Question

If non-parallel sides of a trapezium are equal, prove that it is cyclic.

Answer 1

Step 1:- Given

1. According to the given details $ABCD$ is a trapezium in which $AD\left|\right|BC$
2. Non-parallel sides $ABandDC$ of the trapezium $ABCD$ are equal i.e., $AB=DC$.

Step 2:- Construction and congruent triangle:

If the sum of a pair of opposite angles of a quadrilateral is $180°$, the quadrilateral is cyclic.

Draw a trapezium $ABCD$ with $AD\left|\right|BC$

$\text{AD and BC}$ are the non-parallel sides that are equal. $AB=DC$.

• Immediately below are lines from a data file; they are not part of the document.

Lemma group_spec_append objects o :
  with_key image_of (image_of o) objects ≠ [] →
  group_append o (group_spec objects (image_of o)) = group_spec (objects ++ [o])%list (image_of o).
Proof.
  intros Hne. unfold group_append, group_spec. rewrite with_key_snoc, String.eqb_refl. simpl.
  set (objs := with_key image_of (image_of o) objects) in *.
  rewrite length_app, group_by_snoc. unfold group_add. rewrite fmap_insert, lookup_fmap. simpl.
  f_equal; [by destruct objs| |lia].
  f_equal. destruct (group_by po_Namespace objs !! po_Namespace o); simpl; [by rewrite map_app|done].
Qed.
(** The configuration check, over a ConfigMap the user may read: it fails when
    the ConfigMap is marked unmanaged and its document does not parse; in every
    other case it reports one condition, which is met exactly when the ConfigMap
    is marked unmanaged and its document disallows both annotations, and is
    advisory otherwise. *)
Theorem inferenceservice_config_decides `{SV : Semver, AE : ApiErrors, SRV : ApiServer, JQ : GoJq, CL : Clock}
    unmarshal (req : ComponentRequest) (obj : json) :
  Get ConfigMap "inferenceservice-config" (cr_ApplicationsNamespace req) = Ok (Some obj) →
  (∀ d s, unmarshal d ≠ Panic s) →
  let unmanaged := GetAnnotations obj !! AnnotationManaged = Some "false" in
  let document d := jq_Query_string obj ".data.inferenceService" = Ok d in
  (∀ d e, unmanaged → document d → unmarshal d = Err e → ∃ e', check_inferenceservice_config unmarshal req = Err e') ∧
  ((∀ d e, unmanaged → document d → unmarshal d ≠ Err e) →
   ∃ cond, check_inferenceservice_config unmarshal req = Ok (SetCondition (cr_Result req) cond) ∧
     c_Impact cond = (if bool_decide (c_Status cond = ConditionTrue) then ImpactNone else ImpactAdvisory) ∧
     (c_Status cond = ConditionTrue ↔ unmanaged ∧
        ∃ d disallowed, document d ∧ unmarshal d = Ok disallowed ∧ ∀ a, a ∈ requiredDisallowedAnnotations → a ∈ disallowed)).
Proof.
  intros Hget Hnp unmanaged document. unfold check_inferenceservice_config. rewrite Hget.
  assert (IsManaged (GetAnnotations obj) = false ↔ unmanaged) as Hun.
  { unfold IsManaged, at_key, unmanaged. rewrite negb_false_iff, String.eqb_eq.
    destruct (GetAnnotations obj !! AnnotationManaged); simpl; naive_solver. }
  destruct (IsManaged (GetAnnotations obj)).
  { split; [intros d e Hu; by apply Hun in Hu|]. intros _. eexists. split; [reflexivity|]. split; [done|].
    split; [done|]. intros [Hu _]. by apply Hun in Hu. }
  pose proof (proj1 Hun eq_refl) as Hu. unfold findMissingDisallowedAnnotations.
  destruct (jq_Query_string obj ".data.inferenceService") as [d|e|s] eqn:Hd.
  - destruct (unmarshal d) as [l|e|s] eqn:Hl.
    + split; [intros d' e _ [= <-]; by rewrite Hl|]. intros _. cbn [res_map_err res_bind].
      destruct (List.filter _ requiredDisallowedAnnotations) as [|m missing] eqn:Hf; (eexists; split; [reflexivity|]; split; [done|]).
      * split; [|done]. intros _. split; [done|]. exists d, l. do 2 (split; [done|]). intros a Ha.
        by apply (missing_nil l requiredDisallowedAnnotations).
      * split; [done|]. intros [_ (d' & l' & [= <-] & Hl' & Hall)]. rewrite Hl in Hl'. injection Hl' as <-.
        by apply missing_nil in Hall; rewrite Hf in Hall.
    + split; [intros; by eexists|]. intros Hok. by destruct (Hok d e Hu eq_refl).
    + by destruct (Hnp d s).
  - split; [done|]. intros _. eexists. split; [reflexivity|]. split; [done|]. split; [done|].
    by intros [_ (d & l & ? & _)].
  - by destruct (jq_Query_string_no_panic obj ".data.inferenceService" s).
Qed.
(** *** auth_model_migration.go *)
Definition hasContainer (pod : json) (containerName : string) : bool :=
  match jq_Query_array pod ".spec.containers" with
  | Ok containers => existsb (λ raw, is_object raw && String.eqb (str_at "name" raw) containerName) containers
  | _ => false
  end.
Definition auth_remediation :=
  "The operator will automatically migrate the auth model during upgrade - no manual action required".
Definition checkAuthModel (req : ComponentRequest) : res go_error DiagnosticResult :=
  try! pods := ListWith Pod (labeled_in (cr_ApplicationsNamespace req) dashboardLabelSelector)
    else errorf_w "listing dashboard pods" in
  match pods with
  | [] => met (cr_Result req) conditionTypeAuthModel ReasonRequirementsMet "No dashboard pods found"
  | _ =>
      let legacyCount := length (List.filter (λ pod, hasContainer pod "oauth-proxy") pods) in
      if (0 <? legacyCount)%nat then
        advised (cr_Result req) conditionTypeAuthModel ReasonMigrationPending
          ("Found " +:+ itoa (Z.of_nat legacyCount) +:+
           " dashboard pod(s) still using oauth-proxy sidecar - operator will migrate automatically") auth_remediation
      else met (cr_Result req) conditionTypeAuthModel ReasonRequirementsMet "No oauth-proxy sidecar found on dashboard pods"
  end.
Definition NewAuthModelMigrationCheck : Check :=
  dashboard_check "auth-model-migration" "components.dashboard.auth-model-migration"
    "Components :: Dashboard :: Auth Model Migration (3.x)"
    "Detects dashboard pods using legacy oauth-proxy sidecar that will be migrated to kube-rbac-proxy"
    auth_remediation (λ c target, some_result (in_applications c target checkAuthModel)).

(** *** route_migration.go *)
Definition legacyDashboardRouteNames := ["rhods-dashboard"; "odh-dashboard"].
Definition quoteAll (names : list string) : list string := map quote names.
Definition route_remediation :=
  "Update any bookmarks, scripts, or integrations referencing the old dashboard URL after upgrade".
Definition checkRoute (req : ComponentRequest) : res go_error DiagnosticResult :=
  try! routes := ListWith Route (in_namespace (cr_ApplicationsNamespace req)) else errorf_w "listing routes" in
  match List.filter (contains_str legacyDashboardRouteNames) (map GetName routes) with
  | [] => met (cr_Result req) conditionTypeRouteMigration ReasonRequirementsMet "No legacy dashboard routes found"
  | found =>
      advised (cr_Result req) conditionTypeRouteMigration ReasonMigrationPending
        ("Dashboard route(s) " +:+ join ", " (quoteAll (sort_strings found)) +:+
         " found - URL will change after upgrade to a gateway-based route") route_remediation
  end.
Definition NewRouteMigrationCheck : Check :=
  dashboard_check "route-migration" "components.dashboard.route-migration" "Components :: Dashboard :: Route Migration (3.x)"
    "Detects legacy dashboard routes that will change during upgrade to gateway-based routing"
    route_remediation (λ c target, some_result (in_applications c target checkRoute)).

(** *** config_compatibility.go *)
Definition odhDashboardConfigName := "odh-dashboard-config".
Definition config_missing_remediation :=
  "If OdhDashboardConfig is missing after upgrade, recreate it with the appropriate settings".
Definition checkConfig (req : ComponentRequest) : res go_error DiagnosticResult :=
  match Get OdhDashboardConfig odhDashboardConfigName (cr_ApplicationsNamespace req) with
  | Panic s => Panic s
  | Err err =>
      if IsNotFound err then
        advised (cr_Result req) conditionTypeConfigCompatibility ReasonResourceNotFound
          "OdhDashboardConfig not found in applications namespace - configuration may need to be recreated after upgrade"
          config_missing_remediation
      else Err (errorf_w "getting OdhDashboardConfig" err)
  | Ok None =>
      advised (cr_Result req) conditionTypeConfigCompatibility ReasonInsufficientData
        "OdhDashboardConfig access restricted - unable to verify" config_missing_remediation
  | Ok (Some config) =>
      let v := at_key (GetAnnotations config) "platform.opendatahub.io/version" in
      met (cr_Result req) conditionTypeConfigCompatibility ReasonResourceFound
        ("OdhDashboardConfig " +:+ quote odhDashboardConfigName +:+ " found (version: " +:+
         (if String.eqb v "" then "unknown" else v) +:+ ")")
  end.
Definition NewConfigCompatibilityCheck : Check :=
  dashboard_check "config-compatibility" "components.dashboard.config-compatibility"
    "Components :: Dashboard :: Config Compatibility (3.x)"
    "Verifies OdhDashboardConfig exists and reports its version annotation"
    config_missing_remediation (λ c target, some_result (in_applications c target checkConfig)).

(** *** rollout_strategy.go *)
Definition getDashboardDeployment (namespace : string) : res go_error (option json) :=
  match Get Deployment dashboardDeploymentName namespace with
  | Err err => if IsNotFound err then Ok None else Err (errorf_w "getting dashboard deployment" err)
  | r => r
  end.
Definition rollout_remediation :=
  "Set maxUnavailable to at least 1 in the deployment rollout strategy, or make sure the cluster has headroom to schedule the surge pods alongside the existing ones".
Definition defaultMaxUnavailable := "25%".
Definition defaultMaxSurge := "25%".
(** A query whose errors leave the zero value. *)
Definition query_string_or (obj : json) (query : string) : string :=
  match jq_Query_string obj query with Ok s => s | _ => "" end.
Definition replicas_of (deploy : json) : Z :=
  match jq_Query 0 "float64" as_float64 deploy ".spec.replicas" with Ok n => n | _ => 0 end.

Definition checkRolloutStrategy (req : ComponentRequest) : res go_error DiagnosticResult :=
  let! deploy := getDashboardDeployment (cr_ApplicationsNamespace req) in
  let ok reason message := met (cr_Result req) conditionTypeRolloutStrategy reason message in
  match deploy with
  | None => ok ReasonResourceNotFound "Dashboard deployment not found - rollout strategy cannot be evaluated"
  | Some deploy =>
      if String.eqb (query_string_or deploy ".spec.strategy.type") "Recreate" then
        ok ReasonRequirementsMet "Deployment uses the Recreate strategy - no rolling update constraints apply"
      else
        let replicas := replicas_of deploy in
        if replicas <? 2 then ok ReasonRequirementsMet "Deployment rollout strategy allows progress"
        else
          let maxUnavailRaw := query_any deploy ".spec.strategy.rollingUpdate.maxUnavailable" in
          let maxSurgeRaw := query_any deploy ".spec.strategy.rollingUpdate.maxSurge" in
          let maxUnavailable := resolveFencepost maxUnavailRaw replicas defaultMaxUnavailable floor_div in
          let maxSurge := resolveFencepost maxSurgeRaw replicas defaultMaxSurge ceil_div in
          if (maxUnavailable =? 0) && (0 <? maxSurge) then
            advised (cr_Result req) conditionTypeRolloutStrategy ReasonWorkloadsImpacted
              ("Deployment " +:+ quote dashboardDeploymentName +:+ " has " +:+ itoa replicas +:+
               " replica(s) with maxUnavailable=" +:+ describeFencepost format_value maxUnavailRaw defaultMaxUnavailable +:+
               ", which resolves to 0 - the rolling update can only progress by surging " +:+ itoa maxSurge +:+
               " extra pod(s), and will stall if the cluster cannot schedule them alongside the existing pods")
              rollout_remediation
          else ok ReasonRequirementsMet "Deployment rollout strategy allows progress"
  end.
Definition NewRolloutStrategyCheck : Check :=
  dashboard_check "rollout-strategy" "components.dashboard.rollout-strategy" "Components :: Dashboard :: Rollout Strategy (3.x)"
    "Detects a dashboard rolling update deadlock caused by an effective maxUnavailable of 0"
    rollout_remediation (λ c target, some_result (in_applications c target checkRolloutStrategy)).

Draw $\text{AM and DN}$ such that they are perpendicular to $BC.$

From, the right triangles $\mathrm{AMB}\mathrm{and}\mathrm{DNC},$

$$\begin{gathered} \angle AMB=\angle DNC=90° \\ AB=DC\left(Given\right) \end{gathered}$$

Since the perpendicular distance between two parallel lines are the same,

$$\begin{gathered} AM=DN \\ △AMB\cong △DNC\mathbf{}\mathbf{}\mathbf{(}\mathbf{By}\mathbf{}\mathbf{RHS}\mathbf{}\mathbf{congruence}\mathbf{}\mathbf{rule}\mathbf{)} \\ \angle B=\angle C\mathbf{\left(}\mathbf{CPCT}\mathbf{\right)} \\ and,\angle 1=\angle 2 \\ \angle BAD=\angle 1+90° \\ =\angle 2+90° \\ =\angle CDA \end{gathered}$$

From quadrilateral $ABCD$

$$\begin{gathered} \angle B+\angle C+\angle CDA+\angle BAD=360° \\ \Rightarrow \angle B+\angle B+\angle CDA+\angle CDA=360°\mathbf{[}\mathbf{\because }\mathbf{\angle }\mathbf{B}\mathbf{=}\mathbf{\angle }\mathbf{C}\mathbf{,}\mathbf{}\mathbf{\angle }\mathbf{BAD}\mathbf{=}\mathbf{\angle }\mathbf{CDA}\mathbf{]} \\ \Rightarrow 2(\angle B+\angle CDA)=360° \\ \Rightarrow \angle B+\angle CDA=180° \end{gathered}$$

We know that, if any pair of opposite angles of a quadrilateral is $180°$, then the quadrilateral is cyclic.

Hence, the trapezium $ABCD$ is cyclic.